В кадре незнакомая женщина. Темные волосы. Кожаная куртка. Я не могу разглядеть черты её лица, он смотрит в сторону. Кое-как стоит на ногах. Вероятно, пьяна. Может быть, одна из тех, кто приехал в город на представление цирка и слишком хорошо повеселилась в пивном баре, расположенном дальше по дороге от ярмарочной площади. Я подумываю о том, чтобы нажать на кнопку, чтобы заговорить с ней через микрофон, и хотя мой большой палец зависает над кружком, я не дотрагиваюсь до него. Наверное, надо включить сигнализацию, которой я теперь почти не пользуюсь, потому что из-за Барбары слишком часто включал её посреди ночи. «Надо позвонить в полицию», — думаю я, уставившись в экран. Но и этого я не делаю.
Даже когда она каким-то образом открывает запертую дверь.
— Блять.
Я убираю телефон в карман и бегу.
Подсчитываю в уме, пока мчусь в направлении клиники. Я только что закончил длинную пробежку и не могу двигаться быстрее, чем пять минут тридцать секунд за милю, так что буду на месте через семь минут и девять секунд. Уверен, что доберусь до офиса быстрее, если буду стараться изо всех сил.

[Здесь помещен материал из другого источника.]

Definition result_stack (r : res (upper_result * lookup_locals)) : list ovl_path :=
  match r with inr (_, l) => lo_stack l | inl _ => [] end.

Lemma lookup_real_in_order n parent name s r s' :
  0 <= n → xattrs_bounded (vs_world s) → name_bounded name → layers_ok n s →
  lookup_real parent name s = (inr r, s') → in_order n (lo_stack (snd r)).
Proof.
  intros Hn Hx Hb [Hlow Hst Hroot] H. unfold lookup_real in H.
  apply vbind_inr in H as (c & s1 & [= <- <-] & H). apply vbind_inr in H as (root & s1 & [= <- <-] & H).
  apply vbind_inr in H as (poe & s1 & [= <- <-] & H). apply vbind_inr in H as (roe & s1 & [= <- <-] & H).
  apply vbind_inr in H as (ud & s1 & [= <- <-] & H). apply vbind_inr in H as (u & s1 & Hu & H).
  apply (vspec_run _ _ _ _ _ (lookup_upper_spec s _ (LookupData name false false false _ None false) Hx Hb)) in Hu.
  destruct Hu as [_ Hu].
  cbv zeta in H. apply vbind_inr in H as (? & s2 & _ & H). apply vbind_inr in H as (l & s3 & Hl & H).
  apply (lookup_layers_in_order n) in Hl; [|done..|].
  2:{ split; cbn; [by repeat constructor|by destruct (_ || _)|by destruct (_ || _)|]. intros. by apply Forall_nil. }
  destruct (ld_metacopy _ || _); [done|].
  destruct (ur_dentry u) as [ud|]; [|by injection H as <- <-].
  destruct (ur_origin_path u) as [op|] eqn:Eo; [|by injection H as <- <-].
  destruct (negb _ && _); [|by injection H as <- <-]. apply vbind_inr in H as (bad & s4 & _ & H).
  destruct bad; [done|]. injection H as <- <-. cbn.
  specialize (Hu _ op eq_refl Eo). rewrite Forall_forall in Hlow. specialize (Hlow _ Hu).
  split; cbn; repeat constructor; apply Hlow.
Qed.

Но мне кажется, что прошел целый час. Легкие горят.
Сердце бешено колотится. Я перехожу на шаг, когда заворачиваю за последний угол, и к горлу подкатывает волна тошноты.
В клинике не горит свет. Ничто не указывает на незваных гостей внутри, кроме едва заметного кровавого отпечатка на дверной ручке. Мотоцикл с помятым топливным баком лежит на боку в траве. Ключ всё ещё в замке зажигания, хромированный двигатель потрескивает, остывая. Черный шлем, разрисованный оранжевыми и желтыми гибискусами, валяется на дорожке, ведущей к двери.